WHAT NEEDS TO BE DONE >>
The stretch wanted below opens at the line containing "Record World (P" and closes at the line containing "λ w, (Ok tt, mkWorld (fs w) p". Please return it exactly, with no other lines.

THE DATA section start

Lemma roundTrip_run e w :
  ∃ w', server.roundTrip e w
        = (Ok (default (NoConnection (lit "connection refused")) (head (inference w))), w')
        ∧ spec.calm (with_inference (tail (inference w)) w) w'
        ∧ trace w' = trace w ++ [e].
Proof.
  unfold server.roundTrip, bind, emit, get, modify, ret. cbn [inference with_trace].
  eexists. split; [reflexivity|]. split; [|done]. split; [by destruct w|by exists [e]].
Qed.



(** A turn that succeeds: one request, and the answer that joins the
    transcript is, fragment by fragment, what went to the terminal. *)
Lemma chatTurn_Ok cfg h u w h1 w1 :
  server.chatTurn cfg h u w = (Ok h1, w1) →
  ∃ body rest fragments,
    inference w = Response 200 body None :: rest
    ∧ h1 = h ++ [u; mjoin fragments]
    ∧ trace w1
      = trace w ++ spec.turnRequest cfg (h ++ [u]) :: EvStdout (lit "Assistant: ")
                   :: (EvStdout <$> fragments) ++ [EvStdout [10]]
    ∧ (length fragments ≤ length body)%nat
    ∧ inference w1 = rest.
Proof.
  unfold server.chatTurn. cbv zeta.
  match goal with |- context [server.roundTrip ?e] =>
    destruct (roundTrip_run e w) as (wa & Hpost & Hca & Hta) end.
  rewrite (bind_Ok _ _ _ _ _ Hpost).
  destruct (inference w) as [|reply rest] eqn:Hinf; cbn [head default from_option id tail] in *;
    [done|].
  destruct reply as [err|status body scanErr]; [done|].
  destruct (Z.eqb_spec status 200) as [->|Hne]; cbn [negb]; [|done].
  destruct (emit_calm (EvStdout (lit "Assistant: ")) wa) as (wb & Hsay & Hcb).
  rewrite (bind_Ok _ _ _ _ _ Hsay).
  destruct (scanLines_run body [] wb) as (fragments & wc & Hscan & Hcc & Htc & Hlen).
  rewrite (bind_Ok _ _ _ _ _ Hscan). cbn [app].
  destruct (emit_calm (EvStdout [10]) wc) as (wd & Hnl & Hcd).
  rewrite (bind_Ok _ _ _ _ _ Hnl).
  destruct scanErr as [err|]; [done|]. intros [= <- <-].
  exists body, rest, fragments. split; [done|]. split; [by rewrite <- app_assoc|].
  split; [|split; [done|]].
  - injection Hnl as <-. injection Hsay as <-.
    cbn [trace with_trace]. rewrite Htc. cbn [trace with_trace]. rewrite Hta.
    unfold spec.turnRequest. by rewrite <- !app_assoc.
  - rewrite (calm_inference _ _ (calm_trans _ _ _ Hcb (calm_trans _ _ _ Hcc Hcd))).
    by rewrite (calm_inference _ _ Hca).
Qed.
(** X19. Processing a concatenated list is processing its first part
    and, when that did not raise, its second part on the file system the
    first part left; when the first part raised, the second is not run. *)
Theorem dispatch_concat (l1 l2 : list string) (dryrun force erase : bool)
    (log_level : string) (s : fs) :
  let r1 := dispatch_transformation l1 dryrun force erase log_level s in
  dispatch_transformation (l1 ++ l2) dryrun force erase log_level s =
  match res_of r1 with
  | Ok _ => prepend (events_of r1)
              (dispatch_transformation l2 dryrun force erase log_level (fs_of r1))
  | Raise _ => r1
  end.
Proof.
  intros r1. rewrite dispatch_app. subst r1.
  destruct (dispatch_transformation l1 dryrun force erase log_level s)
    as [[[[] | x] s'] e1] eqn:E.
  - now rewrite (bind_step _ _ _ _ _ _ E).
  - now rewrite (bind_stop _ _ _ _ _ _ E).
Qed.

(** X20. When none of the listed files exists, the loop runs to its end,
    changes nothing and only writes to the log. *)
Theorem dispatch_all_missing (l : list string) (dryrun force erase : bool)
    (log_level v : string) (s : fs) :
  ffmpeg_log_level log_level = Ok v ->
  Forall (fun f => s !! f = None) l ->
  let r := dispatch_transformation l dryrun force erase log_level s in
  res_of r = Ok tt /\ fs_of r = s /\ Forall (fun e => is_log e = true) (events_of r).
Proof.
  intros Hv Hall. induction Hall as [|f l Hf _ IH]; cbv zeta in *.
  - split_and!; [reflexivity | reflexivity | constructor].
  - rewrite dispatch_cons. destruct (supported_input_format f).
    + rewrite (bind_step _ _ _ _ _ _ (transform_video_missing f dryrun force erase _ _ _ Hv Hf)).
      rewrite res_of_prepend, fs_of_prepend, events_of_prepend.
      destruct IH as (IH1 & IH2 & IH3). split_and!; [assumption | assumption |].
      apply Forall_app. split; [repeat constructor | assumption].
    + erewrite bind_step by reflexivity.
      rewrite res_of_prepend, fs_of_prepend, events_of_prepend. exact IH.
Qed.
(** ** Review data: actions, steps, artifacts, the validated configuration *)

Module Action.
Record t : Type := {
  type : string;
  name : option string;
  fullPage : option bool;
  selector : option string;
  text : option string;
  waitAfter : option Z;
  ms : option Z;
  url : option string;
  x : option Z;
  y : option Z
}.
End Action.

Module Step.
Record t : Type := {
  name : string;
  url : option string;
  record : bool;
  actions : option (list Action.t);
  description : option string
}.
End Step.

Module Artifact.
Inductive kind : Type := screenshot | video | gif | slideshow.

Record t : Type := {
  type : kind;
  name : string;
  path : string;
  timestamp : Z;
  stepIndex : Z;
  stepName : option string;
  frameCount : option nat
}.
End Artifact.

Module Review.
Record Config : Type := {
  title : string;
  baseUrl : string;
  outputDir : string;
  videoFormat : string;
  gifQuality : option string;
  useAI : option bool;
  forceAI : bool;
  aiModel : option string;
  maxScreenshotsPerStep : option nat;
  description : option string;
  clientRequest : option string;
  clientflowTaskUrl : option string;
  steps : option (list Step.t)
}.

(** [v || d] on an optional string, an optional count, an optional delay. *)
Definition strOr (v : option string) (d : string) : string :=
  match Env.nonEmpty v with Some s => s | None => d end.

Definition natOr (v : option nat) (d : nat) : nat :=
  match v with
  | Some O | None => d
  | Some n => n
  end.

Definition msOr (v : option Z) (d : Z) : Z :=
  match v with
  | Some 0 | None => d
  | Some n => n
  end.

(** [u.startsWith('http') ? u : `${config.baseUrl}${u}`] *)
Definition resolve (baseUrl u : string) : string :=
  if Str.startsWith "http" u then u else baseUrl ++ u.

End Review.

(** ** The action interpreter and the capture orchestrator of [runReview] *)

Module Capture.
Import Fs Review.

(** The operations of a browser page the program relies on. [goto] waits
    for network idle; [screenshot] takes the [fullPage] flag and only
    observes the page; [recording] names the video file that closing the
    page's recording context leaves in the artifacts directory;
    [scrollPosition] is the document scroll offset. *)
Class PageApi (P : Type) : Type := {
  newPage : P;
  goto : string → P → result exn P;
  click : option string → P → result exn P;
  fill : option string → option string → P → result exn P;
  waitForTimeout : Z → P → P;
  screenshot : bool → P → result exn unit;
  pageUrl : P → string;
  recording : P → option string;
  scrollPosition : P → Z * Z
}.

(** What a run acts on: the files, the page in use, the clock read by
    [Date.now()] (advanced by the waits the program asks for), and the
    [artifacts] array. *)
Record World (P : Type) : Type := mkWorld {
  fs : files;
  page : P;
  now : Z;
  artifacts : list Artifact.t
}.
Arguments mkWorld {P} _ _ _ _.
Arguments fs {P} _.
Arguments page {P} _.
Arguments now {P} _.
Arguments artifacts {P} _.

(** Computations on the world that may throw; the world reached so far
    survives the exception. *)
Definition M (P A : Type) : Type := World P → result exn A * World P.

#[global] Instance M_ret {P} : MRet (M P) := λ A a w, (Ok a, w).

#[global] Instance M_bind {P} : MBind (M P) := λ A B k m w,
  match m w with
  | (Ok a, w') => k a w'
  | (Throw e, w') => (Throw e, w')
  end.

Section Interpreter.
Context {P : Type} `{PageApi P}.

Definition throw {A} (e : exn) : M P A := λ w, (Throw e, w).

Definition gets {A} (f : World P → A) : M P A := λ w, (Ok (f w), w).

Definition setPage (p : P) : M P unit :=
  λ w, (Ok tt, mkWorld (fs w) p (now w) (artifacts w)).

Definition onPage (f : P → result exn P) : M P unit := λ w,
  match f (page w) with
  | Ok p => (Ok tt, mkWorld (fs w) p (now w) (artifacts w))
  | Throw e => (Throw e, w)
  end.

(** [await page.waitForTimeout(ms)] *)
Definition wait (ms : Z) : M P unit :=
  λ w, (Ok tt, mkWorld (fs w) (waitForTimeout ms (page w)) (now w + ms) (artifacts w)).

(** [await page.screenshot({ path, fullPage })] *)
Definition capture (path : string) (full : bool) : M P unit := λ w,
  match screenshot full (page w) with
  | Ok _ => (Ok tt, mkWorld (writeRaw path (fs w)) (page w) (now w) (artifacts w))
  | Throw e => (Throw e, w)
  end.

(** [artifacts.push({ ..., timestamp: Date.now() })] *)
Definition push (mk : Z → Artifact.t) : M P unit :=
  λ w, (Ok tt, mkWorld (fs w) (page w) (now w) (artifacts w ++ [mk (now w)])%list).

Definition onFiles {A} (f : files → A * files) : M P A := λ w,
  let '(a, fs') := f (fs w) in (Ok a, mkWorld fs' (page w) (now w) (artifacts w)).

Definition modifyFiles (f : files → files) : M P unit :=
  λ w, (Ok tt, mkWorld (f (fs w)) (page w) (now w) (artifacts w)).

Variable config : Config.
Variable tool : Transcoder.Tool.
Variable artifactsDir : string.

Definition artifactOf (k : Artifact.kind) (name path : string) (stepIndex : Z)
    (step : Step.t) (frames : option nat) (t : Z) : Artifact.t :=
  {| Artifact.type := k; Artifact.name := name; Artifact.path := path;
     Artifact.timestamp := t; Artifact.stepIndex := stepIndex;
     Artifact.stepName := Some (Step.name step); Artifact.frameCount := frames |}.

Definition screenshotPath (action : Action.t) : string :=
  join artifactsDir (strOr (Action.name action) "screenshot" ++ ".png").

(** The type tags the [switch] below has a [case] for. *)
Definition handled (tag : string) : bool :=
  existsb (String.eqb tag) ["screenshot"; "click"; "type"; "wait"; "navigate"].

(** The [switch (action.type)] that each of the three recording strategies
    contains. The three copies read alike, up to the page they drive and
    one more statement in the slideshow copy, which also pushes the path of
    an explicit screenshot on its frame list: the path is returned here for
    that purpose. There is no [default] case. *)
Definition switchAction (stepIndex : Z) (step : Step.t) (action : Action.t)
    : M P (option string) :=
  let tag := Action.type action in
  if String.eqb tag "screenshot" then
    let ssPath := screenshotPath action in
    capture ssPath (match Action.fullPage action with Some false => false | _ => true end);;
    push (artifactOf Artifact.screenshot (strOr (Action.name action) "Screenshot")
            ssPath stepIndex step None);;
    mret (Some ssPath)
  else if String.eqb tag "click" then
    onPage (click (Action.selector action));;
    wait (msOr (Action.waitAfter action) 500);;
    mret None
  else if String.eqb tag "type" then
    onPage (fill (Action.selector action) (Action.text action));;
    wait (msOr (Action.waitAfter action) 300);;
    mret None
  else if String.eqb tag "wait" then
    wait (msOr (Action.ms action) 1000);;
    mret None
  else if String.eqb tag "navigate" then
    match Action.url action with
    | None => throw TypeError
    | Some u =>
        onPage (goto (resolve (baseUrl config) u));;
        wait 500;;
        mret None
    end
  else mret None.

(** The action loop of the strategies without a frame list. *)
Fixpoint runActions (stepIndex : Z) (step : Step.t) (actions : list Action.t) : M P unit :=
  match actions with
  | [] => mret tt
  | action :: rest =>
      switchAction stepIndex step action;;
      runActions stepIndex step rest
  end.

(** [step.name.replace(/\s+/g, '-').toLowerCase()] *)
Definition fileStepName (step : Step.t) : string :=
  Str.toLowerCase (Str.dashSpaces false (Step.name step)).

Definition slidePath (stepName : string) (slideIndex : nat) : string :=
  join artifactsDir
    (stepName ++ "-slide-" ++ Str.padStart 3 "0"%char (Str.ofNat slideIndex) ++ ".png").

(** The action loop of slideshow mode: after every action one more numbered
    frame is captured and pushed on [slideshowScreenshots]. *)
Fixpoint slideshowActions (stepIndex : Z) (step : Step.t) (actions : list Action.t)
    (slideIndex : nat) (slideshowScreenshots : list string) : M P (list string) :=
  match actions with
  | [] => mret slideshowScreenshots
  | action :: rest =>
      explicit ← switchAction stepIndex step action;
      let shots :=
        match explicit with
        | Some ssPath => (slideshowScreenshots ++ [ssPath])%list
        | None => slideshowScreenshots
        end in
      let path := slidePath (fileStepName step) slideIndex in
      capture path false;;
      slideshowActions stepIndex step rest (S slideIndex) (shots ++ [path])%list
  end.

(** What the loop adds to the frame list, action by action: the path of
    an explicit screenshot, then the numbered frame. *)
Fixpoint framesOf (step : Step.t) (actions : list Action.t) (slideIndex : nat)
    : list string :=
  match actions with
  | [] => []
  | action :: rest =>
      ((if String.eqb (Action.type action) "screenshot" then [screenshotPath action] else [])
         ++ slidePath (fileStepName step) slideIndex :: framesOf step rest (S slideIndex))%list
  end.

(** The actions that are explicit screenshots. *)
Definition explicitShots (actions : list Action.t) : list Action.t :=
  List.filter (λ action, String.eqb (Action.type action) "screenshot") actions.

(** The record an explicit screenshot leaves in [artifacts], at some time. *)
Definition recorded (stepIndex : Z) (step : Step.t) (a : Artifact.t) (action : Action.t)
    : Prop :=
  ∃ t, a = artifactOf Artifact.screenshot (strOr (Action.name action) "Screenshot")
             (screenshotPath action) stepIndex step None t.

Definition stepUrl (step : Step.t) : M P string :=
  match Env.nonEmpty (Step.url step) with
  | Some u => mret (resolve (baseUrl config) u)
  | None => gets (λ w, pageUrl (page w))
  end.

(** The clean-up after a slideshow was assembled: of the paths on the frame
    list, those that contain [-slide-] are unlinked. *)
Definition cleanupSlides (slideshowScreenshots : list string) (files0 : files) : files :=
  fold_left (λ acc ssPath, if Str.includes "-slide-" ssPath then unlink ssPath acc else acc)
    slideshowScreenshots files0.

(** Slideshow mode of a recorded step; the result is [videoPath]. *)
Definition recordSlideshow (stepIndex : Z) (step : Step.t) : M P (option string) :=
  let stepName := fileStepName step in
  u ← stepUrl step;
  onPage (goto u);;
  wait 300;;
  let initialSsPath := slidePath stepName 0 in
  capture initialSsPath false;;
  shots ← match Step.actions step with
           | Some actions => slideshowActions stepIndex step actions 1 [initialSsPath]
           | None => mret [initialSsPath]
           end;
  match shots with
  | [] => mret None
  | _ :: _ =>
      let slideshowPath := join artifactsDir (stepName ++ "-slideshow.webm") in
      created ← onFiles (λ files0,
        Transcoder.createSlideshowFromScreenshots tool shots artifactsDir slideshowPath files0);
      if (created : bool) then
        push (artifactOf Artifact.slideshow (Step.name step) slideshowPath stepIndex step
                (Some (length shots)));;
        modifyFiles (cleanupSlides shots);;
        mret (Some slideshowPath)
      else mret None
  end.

THE DATA section end

RESULT OF THIS TASK >>
Record World (P : Type) : Type := mkWorld {
  fs : files;
  page : P;
  now : Z;
  artifacts : list Artifact.t
}.
Arguments mkWorld {P} _ _ _ _.
Arguments fs {P} _.
Arguments page {P} _.
Arguments now {P} _.
Arguments artifacts {P} _.

(** Computations on the world that may throw; the world reached so far
    survives the exception. *)
Definition M (P A : Type) : Type := World P → result exn A * World P.

#[global] Instance M_ret {P} : MRet (M P) := λ A a w, (Ok a, w).

#[global] Instance M_bind {P} : MBind (M P) := λ A B k m w,
  match m w with
  | (Ok a, w') => k a w'
  | (Throw e, w') => (Throw e, w')
  end.

Section Interpreter.
Context {P : Type} `{PageApi P}.

Definition throw {A} (e : exn) : M P A := λ w, (Throw e, w).

Definition gets {A} (f : World P → A) : M P A := λ w, (Ok (f w), w).

Definition setPage (p : P) : M P unit :=
  λ w, (Ok tt, mkWorld (fs w) p (now w) (artifacts w)).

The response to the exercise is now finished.